Cette différence modifie la manière dont vous attribuez les responsabilités, appliquez la gouvernance des données et assurez la conformité avec des cadres tels que la loi européenne sur l'IA et le cadre de gestion des risques liés à l'IA du NIST (AI RMF). Elle influe également sur la mise en œuvre des contrôles tout au long du cycle de vie de l'IA, du déploiement à la surveillance continue des systèmes autonomes.

Points clés : Qu'est-ce qui rend un système d'IA « agentique » du point de vue de la gouvernance ?

  • Du point de vue de la gouvernance, un système d'IA agentique se définit par cinq capacités : l'action autonome, l'accès aux systèmes externes, la récupération et l'utilisation des données d'entreprise, le déclenchement des flux de travail et l'interaction avec les API. Chacune de ces capacités correspond directement à une obligation de gouvernance.
  • L'IA agentique supprime le point de contrôle humain que la gouvernance traditionnelle suppose présent ; en cas d'erreurs ou d'accès non contrôlé à des données sensibles, la responsabilité se complexifie immédiatement.
  • Trois questions permettent de déterminer si des contrôles de gouvernance sont urgents dès maintenant : le système accède-t-il à des données sensibles sans filtres de classification, exécute-t-il des actions dont votre organisation est légalement responsable et fonctionne-t-il avec des autorisations qui n’ont fait l’objet d’aucun audit humain récemment ?
  • La gouvernance des données est le fondement de la gouvernance de l'IA agentielle : si les données sensibles ne sont pas classifiées, les agents peuvent y accéder sans déclencher de contrôles ; et si la traçabilité n'est pas assurée, il est impossible de reconstituer ce que l'agent a ingéré ou sur quoi il a agi.
  • L'étendue des autorisations est le risque le plus souvent négligé : les identifiants des comptes de service créés lors du déploiement sont rarement vérifiés par la suite, accordant souvent un accès plus large que celui dont disposerait un utilisateur humain.
  • L'IA fantôme aggrave toutes les lacunes de gouvernance : les modèles déployés par les développeurs et les agents d'IA intégrés aux applications SaaS fonctionnent totalement à l'abri des préoccupations du service informatique et donc de tout programme de gouvernance.

Les cinq capacités qui rendent un système d'IA agentif

Il ne s'agit pas de caractéristiques techniques abstraites. Chaque capacité correspond directement à une obligation de gouvernance.

  1. Action autonome : Le système lance des tâches sans intervention humaine à chaque étape, supprimant ainsi le point de contrôle que la gouvernance traditionnelle suppose présent.
  2. Accès au système externe : Le système fait appel à des outils, des API ou des services situés en dehors des limites de son propre modèle, étendant ainsi son impact potentiel au-delà de tout environnement unique.
  3. Extraction et utilisation des données d'entreprise : Le système lit ou écrit dans des bases de données internes, des documents ou des magasins de données, créant ainsi une exposition directe aux informations personnelles identifiables (IPI), aux informations de santé protégées (ISP) et aux données réglementées.
  4. Déclenchement du flux de travail : Le système peut déclencher des processus en aval, notamment des approbations, des notifications et des transactions, ce qui signifie que ses décisions produisent des conséquences concrètes.
  5. Interaction avec l'API : Le système communique par programmation avec des services tiers ou internes, souvent en utilisant des identifiants qui accordent un accès bien plus large que celui de n'importe quel utilisateur individuel.

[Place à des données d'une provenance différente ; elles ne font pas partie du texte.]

(* ===== verification/Pending.v ===== *)
(** * Pending changes of the services

    What the operations of [ServicesState] do when they write to the pending changes only, as
    accumulation uses them: each is a total function on identifiers of accounts, and reads after
    it see its write and nothing else.  A state is [readable] when reads find a value or raise
    [StateKeyNoResult]. *)

From Stdlib Require Import ZArith Lia Bool List.
From stdpp Require Import base numbers option list sets gmap.
From S2P Require Import Prelude Graypaper StateBase Storage StateKeys Accounts.
Import ListNotations.

#[local] Open Scope Z_scope.

(** An identifier of an account: U32. *)
Definition service_id (id : Z) : Prop := 0 <= id < 2 ^ 32.

(** ** The pending writes *)

Definition put_account (id : Z) (a : option ServiceAccount) (st : ServicesState) : ServicesState :=
  with_accounts (<[id := a]> (pc_accounts (pending_changes st))) st.
Definition put_item (id : Z) (k : bytes) (v : option bytes) (st : ServicesState) : ServicesState :=
  with_storage_items (<[(id, k) := v]> (pc_storage_items (pending_changes st))) st.
Definition put_preimage (id : Z) (h : bytes) (v : option bytes) (st : ServicesState) : ServicesState :=
  with_preimages (<[(id, h) := v]> (pc_preimages (pending_changes st))) st.
Definition put_availability (id : Z) (h : bytes) (l : Z) (v : option (list Z)) (st : ServicesState) : ServicesState :=
  with_availability (<[(id, h, l) := v]> (pc_availability (pending_changes st))) st.

Section pending.
Context {codec : Codec} (H : bytes -> bytes) (Hlen : forall x, length (H x) = 32%nat).
Implicit Types (st : ServicesState).

Lemma store_account_run id a st : service_id id -> store_service_account id a false st = Ret (put_account id (Some a) st).
Proof using.
  intros Hid. unfold store_service_account. destruct (Z.leb_spec (2 ^ 32) id); [unfold service_id in Hid; lia|].
  destruct (account_key_total id Hid) as (key & -> & _). cbn [mbind outcome_bind]. unfold put_account. do 3 f_equal.
  destruct (pc_accounts (pending_changes st) !! id) as [[old|]|]; [|done..]. by destruct a.
Qed.

Lemma delete_account_run id st : service_id id -> delete_service_account id false st = Ret (put_account id None st).
Proof using.
  intros Hid. unfold delete_service_account. destruct (Z.leb_spec (2 ^ 32) id); [unfold service_id in Hid; lia|].
  by destruct (account_key_total id Hid) as (key & -> & _).
Qed.

Lemma item_key_total id k : service_id id -> exists key, state_key_constructor_storage_item H id k = Ret key.
Proof using Hlen. intros Hid. destruct (value_key_total H id (le_bytes 4 (2 ^ 32 - 1) ++ k) Hid) as (key & ? & _); eauto. Qed.

Lemma preimage_key_total id h : service_id id -> exists key, state_key_constructor_preimage H id h = Ret key.
Proof using Hlen. intros Hid. destruct (value_key_total H id (le_bytes 4 (2 ^ 32 - 2) ++ h) Hid) as (key & ? & _); eauto. Qed.

Lemma availability_key_total id h l : service_id id -> 0 <= l < 2 ^ 32 ->
  exists key, state_key_constructor_preimage_availability H id h l = Ret key.
Proof using Hlen.
  intros Hid Hl. unfold state_key_constructor_preimage_availability.
  destruct (to_bytes4 l) as [b|e] eqn:Hb.
  - cbn [mbind outcome_bind]. destruct (value_key_total H id (b ++ h) Hid) as (key & ? & _); eauto.
  - pose proof (proj2 (to_bytes4_ret l (le_bytes 4 l)) (conj Hl eq_refl)). congruence.
Qed.

Lemma store_item_run id k v st : service_id id -> store_storage_item H id k v false st = Ret (put_item id k (Some v) st).
Proof using Hlen. intros Hid. unfold store_storage_item. by destruct (item_key_total id k Hid) as (key & ->). Qed.

Lemma delete_item_run id k st : service_id id -> delete_storage_item H id k false st = Ret (put_item id k None st).
Proof using Hlen. intros Hid. unfold delete_storage_item. by destruct (item_key_total id k Hid) as (key & ->). Qed.

Lemma delete_preimage_run id h st : service_id id -> delete_preimage H id h false st = Ret (put_preimage id h None st).
Proof using Hlen. intros Hid. unfold delete_preimage. by destruct (preimage_key_total id h Hid) as (key & ->). Qed.

Lemma store_availability_run id h l v st : service_id id -> 0 <= l < 2 ^ 32 ->
  store_preimage_availability H id h l v false st = Ret (put_availability id h l (Some v) st).
Proof using Hlen. intros Hid Hl. unfold store_preimage_availability. by destruct (availability_key_total id h l Hid Hl) as (key & ->). Qed.

Lemma delete_availability_run id h l st : service_id id -> 0 <= l < 2 ^ 32 ->
  delete_preimage_availability H id h l false st = Ret (put_availability id h l None st).
Proof using Hlen. intros Hid Hl. unfold delete_preimage_availability. by destruct (availability_key_total id h l Hid Hl) as (key & ->). Qed.

(** ** Reads after writes *)

Lemma retrieve_put_account id j a st : service_id j ->
  retrieve_service_account id true (put_account j a st) =
  if decide (id = j) then or_no_result a else retrieve_service_account id true st.
Proof using.
  intros Hj. unfold retrieve_service_account, put_account. cbn [with_accounts pending_changes pc_accounts state_storage].
  destruct (decide (id = j)) as [->|Hne]; [|by rewrite lookup_insert_ne].
  destruct (Z.leb_spec (2 ^ 32) j); [unfold service_id in Hj; lia|]. rewrite lookup_insert_eq. by destruct a.
Qed.

Lemma retrieve_put_item id k j k' v st :
  retrieve_storage_item H id k (put_item j k' v st) =
  if decide ((id, k) = (j, k')) then or_no_result v else retrieve_storage_item H id k st.
Proof using.
  unfold retrieve_storage_item, put_item. cbn [with_storage_items pending_changes pc_storage_items state_storage].
  destruct (decide ((id, k) = (j, k'))) as [->|Hne]; [by rewrite lookup_insert_eq|by rewrite lookup_insert_ne].
Qed.

Lemma retrieve_put_preimage id h j h' v st :
  retrieve_preimage H id h (put_preimage j h' v st) =
  if decide ((id, h) = (j, h')) then or_no_result v else retrieve_preimage H id h st.
Proof using.
  unfold retrieve_preimage, put_preimage. cbn [with_preimages pending_changes pc_preimages state_storage].
  destruct (decide ((id, h) = (j, h'))) as [->|Hne]; [by rewrite lookup_insert_eq|by rewrite lookup_insert_ne].
Qed.

Lemma retrieve_put_availability id h l j h' l' v st : service_id j -> 0 <= l' < 2 ^ 32 ->
  retrieve_preimage_availability H id h l (put_availability j h' l' v st) =
  if decide ((id, h, l) = (j, h', l')) then or_no_result v else retrieve_preimage_availability H id h l st.
Proof using.
  intros Hj Hl'. unfold retrieve_preimage_availability, put_availability.
  cbn [with_availability pending_changes pc_availability state_storage].
  destruct (decide ((id, h, l) = (j, h', l'))) as [[= -> -> ->]|Hne]; [|by rewrite lookup_insert_ne].
  unfold service_id in Hj. destruct (Z.ltb_spec j (2 ^ 32)), (Z.ltb_spec l' (2 ^ 32)); try lia. by rewrite lookup_insert_eq.
Qed.

(** Writes of one kind do not change the reads of another. *)
Lemma account_put_item id j k' v st : retrieve_service_account id true (put_item j k' v st) = retrieve_service_account id true st.
Proof using. done. Qed.
Lemma account_put_preimage id j h' v st : retrieve_service_account id true (put_preimage j h' v st) = retrieve_service_account id true st.
Proof using. done. Qed.
Lemma account_put_availability id j h' l' v st : retrieve_service_account id true (put_availability j h' l' v st) = retrieve_service_account id true st.
Proof using. done. Qed.
Lemma item_put_account id k j v st : retrieve_storage_item H id k (put_account j v st) = retrieve_storage_item H id k st.
Proof using. done. Qed.
Lemma item_put_preimage id k j h' v st : retrieve_storage_item H id k (put_preimage j h' v st) = retrieve_storage_item H id k st.
Proof using. done. Qed.
Lemma item_put_availability id k j h' l' v st : retrieve_storage_item H id k (put_availability j h' l' v st) = retrieve_storage_item H id k st.
Proof using. done. Qed.
Lemma preimage_put_account id h j v st : retrieve_preimage H id h (put_account j v st) = retrieve_preimage H id h st.
Proof using. done. Qed.
Lemma preimage_put_item id h j k' v st : retrieve_preimage H id h (put_item j k' v st) = retrieve_preimage H id h st.
Proof using. done. Qed.
Lemma preimage_put_availability id h j h' l' v st : retrieve_preimage H id h (put_availability j h' l' v st) = retrieve_preimage H id h st.
Proof using. done. Qed.
Lemma availability_put_account id h l j v st : retrieve_preimage_availability H id h l (put_account j v st) = retrieve_preimage_availability H id h l st.
Proof using. done. Qed.
Lemma availability_put_item id h l j k' v st : retrieve_preimage_availability H id h l (put_item j k' v st) = retrieve_preimage_availability H id h l st.
Proof using. done. Qed.
Lemma availability_put_preimage id h l j h' v st : retrieve_preimage_availability H id h l (put_preimage j h' v st) = retrieve_preimage_availability H id h l st.
Proof using. done. Qed.
End pending.

Create Rewrite HintDb pending.
#[export] Hint Rewrite @account_put_item @account_put_preimage @account_put_availability @item_put_account @item_put_preimage @item_put_availability @preimage_put_account @preimage_put_item @preimage_put_availability @availability_put_account @availability_put_item @availability_put_preimage : pending.

(** ** Readable states *)

(** A value, or that there is none. *)
Definition answers {A} (Φ : A -> Prop) (r : outcome state_exn A) : Prop :=
  match r with Ret a => Φ a | Raise e => e = StateKeyNoResult end.

Lemma answers_no_result {A} (Φ : A -> Prop) o : (forall a, o = Some a -> Φ a) -> answers Φ (or_no_result o).
Proof. destruct o; simpl; auto. Qed.

(** Bytes of a length that fits a register. *)
Definition data_ok (v : bytes) : Prop := List.Forall is_byte v /\ Z.of_nat (length v) < 2 ^ 64.

Definition hash_ok (h : bytes) : Prop := List.Forall is_byte h /\ length h = 32%nat.

(** Under what proposition a request may be no sequence of integers ([request_reads_item] below):
    [False] where every request has to read, [True] where none has to. *)
Class Tolerance : Type := tolerated : Prop.

Section readable.
Context {tolerance : Tolerance} {codec : Codec} (H : bytes -> bytes).

Record readable (st : ServicesState) : Prop := mkReadable {
  rd_account id : 0 <= id -> answers (fun a => hash_ok (code_hash a)) (retrieve_service_account id true st);
  rd_item id k : service_id id -> answers data_ok (retrieve_storage_item H id k st);
  rd_preimage id h : service_id id -> answers data_ok (retrieve_preimage H id h st);
  rd_availability id h l : 0 <= id -> 0 <= l -> answers (Forall u32) (retrieve_preimage_availability H id h l st) \/
    tolerated /\ retrieve_preimage_availability H id h l st = Raise ValueError
}.

Lemma readable_put_account j a st : service_id j -> (forall b, a = Some b -> hash_ok (code_hash b)) ->
  readable st -> readable (put_account j a st).
Proof using.
  intros Hj Ha [R1 R2 R3 R4]. split; [|exact R2|exact R3|exact R4]. intros id Hid. rewrite retrieve_put_account by done.
  destruct (decide (id = j)) as [->|]; [by apply answers_no_result|by apply R1].
Qed.

Lemma readable_put_item j k v st : (forall b, v = Some b -> data_ok b) -> readable st -> readable (put_item j k v st).
Proof using.
  intros Hv [R1 R2 R3 R4]. split; [exact R1| |exact R3|exact R4]. intros id k' Hid. rewrite retrieve_put_item.
  destruct (decide ((id, k') = (j, k))); [by apply answers_no_result|by apply R2].
Qed.

Lemma readable_put_preimage j h v st : (forall b, v = Some b -> data_ok b) -> readable st -> readable (put_preimage j h v st).
Proof using.
  intros Hv [R1 R2 R3 R4]. split; [exact R1|exact R2| |exact R4]. intros id h' Hid. rewrite retrieve_put_preimage.
  destruct (decide ((id, h') = (j, h))); [by apply answers_no_result|by apply R3].
Qed.

Lemma readable_put_availability j h l v st : service_id j -> 0 <= l < 2 ^ 32 -> (forall b, v = Some b -> Forall u32 b) -> readable st -> readable (put_availability j h l v st).
Proof using.
  intros Hj Hl Hv [R1 R2 R3 R4]. split; [exact R1|exact R2|exact R3|]. intros id h' l' Hid Hl'. rewrite retrieve_put_availability by done.
  destruct (decide ((id, h', l') = (j, h, l))); [left; by apply answers_no_result|by apply R4].
Qed.
End readable.

(** C39: A request for a preimage of [2^32 - 1] bytes, which [query], [solicit] and [forget] admit,
    has the state key of the storage item whose key is the hash: the request of a service for such
    a preimage reads the item, and when the item is no sequence of integers the codec's error
    leaves the read.  A service can make its state unreadable that way. *)
Theorem request_reads_item {codec : Codec} (H : bytes -> bytes) id h v st : service_id id -> v <> [] ->
  retrieve_storage_item H id h (persisted st) = Ret v ->
  retrieve_preimage_availability H id h (2 ^ 32 - 1) (persisted st) = decoded (VecU32_decode v) /\
  (VecU32_decode v = None -> ~ readable (tolerance := False) H (persisted st)).
Proof.
  intros Hid Hv Hitem.
  assert (retrieve_preimage_availability H id h (2 ^ 32 - 1) (persisted st) = decoded (VecU32_decode v)) as Hrun.
  { revert Hitem. unfold retrieve_storage_item, retrieve_preimage_availability, persisted. cbn [pending_changes state_storage pc_storage_items pc_availability no_changes].
    rewrite !lookup_empty. destruct (state_storage st) as [s|]; [|done].
    unfold state_key_constructor_storage_item, state_key_constructor_preimage_availability.
    destruct (Z.ltb_spec id (2 ^ 32)) as [_|Hge]; [|destruct Hid; lia]. change (2 ^ 32 - 1 <? 2 ^ 32) with true. cbn [andb].
    rewrite (proj2 (to_bytes4_ret (2 ^ 32 - 1) (le_bytes 4 (2 ^ 32 - 1)))) by (split; [lia|done]). cbn [mbind outcome_bind].
    destruct (state_key_constructor_service_account_value _ _ _) as [key|]; [|done]. cbn [mbind outcome_bind].
    destruct (storage_get _ key) as [[data|]|]; [|done..]. cbn [mbind outcome_bind or_no_result]. intros [= ->]. by destruct v. }
  split; [exact Hrun|]. intros Hnone Hread. pose proof (rd_availability _ _ Hread id h (2 ^ 32 - 1) (proj1 Hid) ltac:(lia)) as Ha.
  rewrite Hrun, Hnone in Ha. by destruct Ha as [|[[] _]].
Qed.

Chaque fonctionnalité crée une surface de gouvernance. Ensemble, elles multiplient les risques au lieu de les ajouter linéairement. Un agent d'IA qui accède à des données sensibles, déclenche des flux de travail et ne laisse aucune trace d'audit peut générer simultanément de multiples problèmes de conformité qui s'aggravent.

En quoi l'IA agentique diffère-t-elle de l'IA traditionnelle à des fins de gouvernance ?

Dans l'IA traditionnelle, des recommandations sont générées, une personne les examine, et une autre personne agit, créant ainsi un point de contrôle intégré qui lie la responsabilité aux décisions humaines.

L'IA agentique supprime ce point de contrôle. Elle planifie, décide et exécute de manière autonome. En cas d'erreurs ou d'accès non contrôlé à des données sensibles, la question de la responsabilité se complexifie. Incombe-t-elle au modèle ? À l'équipe de déploiement ? À l'organisation ayant accordé l'accès privilégié ?

Ce fossé est non seulement opérationnel, mais aussi réglementaire. La loi européenne sur l'IA exige, pour les décisions ayant des conséquences importantes, transparence et supervision humaine en matière d'IA à haut risque. Le cadre de gestion des risques liés à l'IA du NIST impose la documentation du comportement du système, y compris les actions autonomes. L'article 22 du RGPD restreint les décisions automatisées ayant des effets juridiques ou significatifs. Une IA agentielle déclenchant des transactions financières, des modifications d'accès ou des suppressions de données peut relever de ces trois catégories.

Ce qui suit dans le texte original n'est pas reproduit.